The five weeks of the Lame Duck presidency before Biden is inaugurated could well be the most dangerous period in American history. Trump will likely spend these last weeks in a flurry of temper tantrums, lashing out at his enemies in vengeance, self-dealing, tossing out pardons like confetti at a wedding, and trying to discredit his opponents and the system itself. Americans who want to see the rule of law restored and the Constitution strengthened must be prepared to fight for it, in the courts and in the streets if necessary. Trump and his followers will not “go gently into that good night”.
We have Trump to thank for exposing these dangerous flaws in the US Constitution. The Founding Fathers could be forgiven for these omissions as they would never have imagined, in their wildest dreams, that a clinical psychopath, lacking even a trace of humanity would be elected to the presidency.

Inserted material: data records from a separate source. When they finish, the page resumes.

(* ===== verification/Linear.v ===== *)
(** * Interrupted handlers refine the abstract service

    Every run of the hub of Running.v is a run of the service of Service.v: the
    same calls with the same answers, and the sessions of the hub are the members
    of the service. *)
From S2P Require Import Prelude Protocol Traits Session Hub HubInv HubReach HubSteps.
From S2P Require Import Async Race Service Running.
From S2P Require Import MemoryBroker Node HubProps.

Section linear.
Context {W Str : Type} `{NO : Notifier} `{M : Mpsc} `{D : During W}.
Implicit Types (c : @HubCore Str _) (st : @HubSt W Str _ M) (hub : @Hub W Str).
Abbreviation io' := (io (@HubSt W Str _ M) HubError).
Abbreviation async' := (async (@HubSt W Str _ M) HubError).
Abbreviation arcs_ok hub := (arcs_but hub None).

(** ** One call

    [a] is what is left of a handler and [x] where its call is: each segment is
    some steps of the call, and the handler is done when the call is settled. *)

Definition finished (x : Call) (v : result HubError Answer) : Prop :=
  ∃ A, x = Settled (call_request x) A ∧ A v.

(** What a segment leaves alone. *)
Definition same_handles c c' : Prop :=
  c'.(held) = c.(held) ∧ c'.(registry).(sessions) = c.(registry).(sessions).

Definition segment_ok hub (x : Call) c c' (P : Call → Prop) : Prop :=
  arcs_ok hub c' ∧ same_handles c c' ∧ (index_ok c → index_ok c') ∧
  ∃ x', rtc (call_step hub) (x, service c) (x', service c') ∧ P x'.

The nation must learn from its mistakes, even acts of treason, of the past four years and amend the Constitution to invalidate these flaws. Amendments to make representation in the House and Senate more equitable; to abolish the antiquated and intrinsic racism of the Electoral College and ensure that future presidents are elected by the popular vote; and most importantly, to make certain that the transfer of power to the new president is achieved with minimum delay, so that an outgoing president will never again try to wreak vengeance on the country because of his rejection by the voters.
Trump is vowing to continue the fight to overturn the election, begging for contributions from Republicans to help him in his delusional quest. He has to date swindled his supporters to the tune of over $200 million. On false pretenses, as he has given his hand away by planning a Friends and Family program for presidential pardons. His appeals for funds from his supporters for legal costs to overturn the election are therefore only aimed at making money, as pardons are granted only at the end of a presidency.
The issue of presidential pardons has traditionally been a means to redeem cases of injustice, and done on the recommendations of the Office of the Pardon Attorney. This White House has been inundated by hundreds of pardon requests following the election loss. Trump has been abusing, and intends to abuse this privilege before he leaves the White House, to pardon members of his family, friends, even himself, who have been complicit in, or committed crimes during his corrupt presidency. It may be pertinent to remember that the Supreme Court ruled, in 1915, that the acceptance of any kind of pardon, including presidential, is in itself an admission of guilt.
On Monday, December 14, the Electoral College certified that President-elect Biden had won 306 votes and formally declared his presidency.
On Monday, December 14, the first vaccination to combat Covid-19 was injected on live TV into the arm of New York nurse, Sandra Lindsay, at the Long Island Jewish Medical Center. An amazing scientific achievement, providing a glimmer of hope even as the nation passes the grim milestone of 300,000 Covid-19 American fatalities.
Monday, December 14, 2020 will go down in history as a Day of Honour, Triumph and Hope, both for Democracy and for Science. And a Day of Relief, for finally, if only formally, vanquishing the four-year plague that has been Donald J. Trump, the multiple Loser of the 2020 presidential election.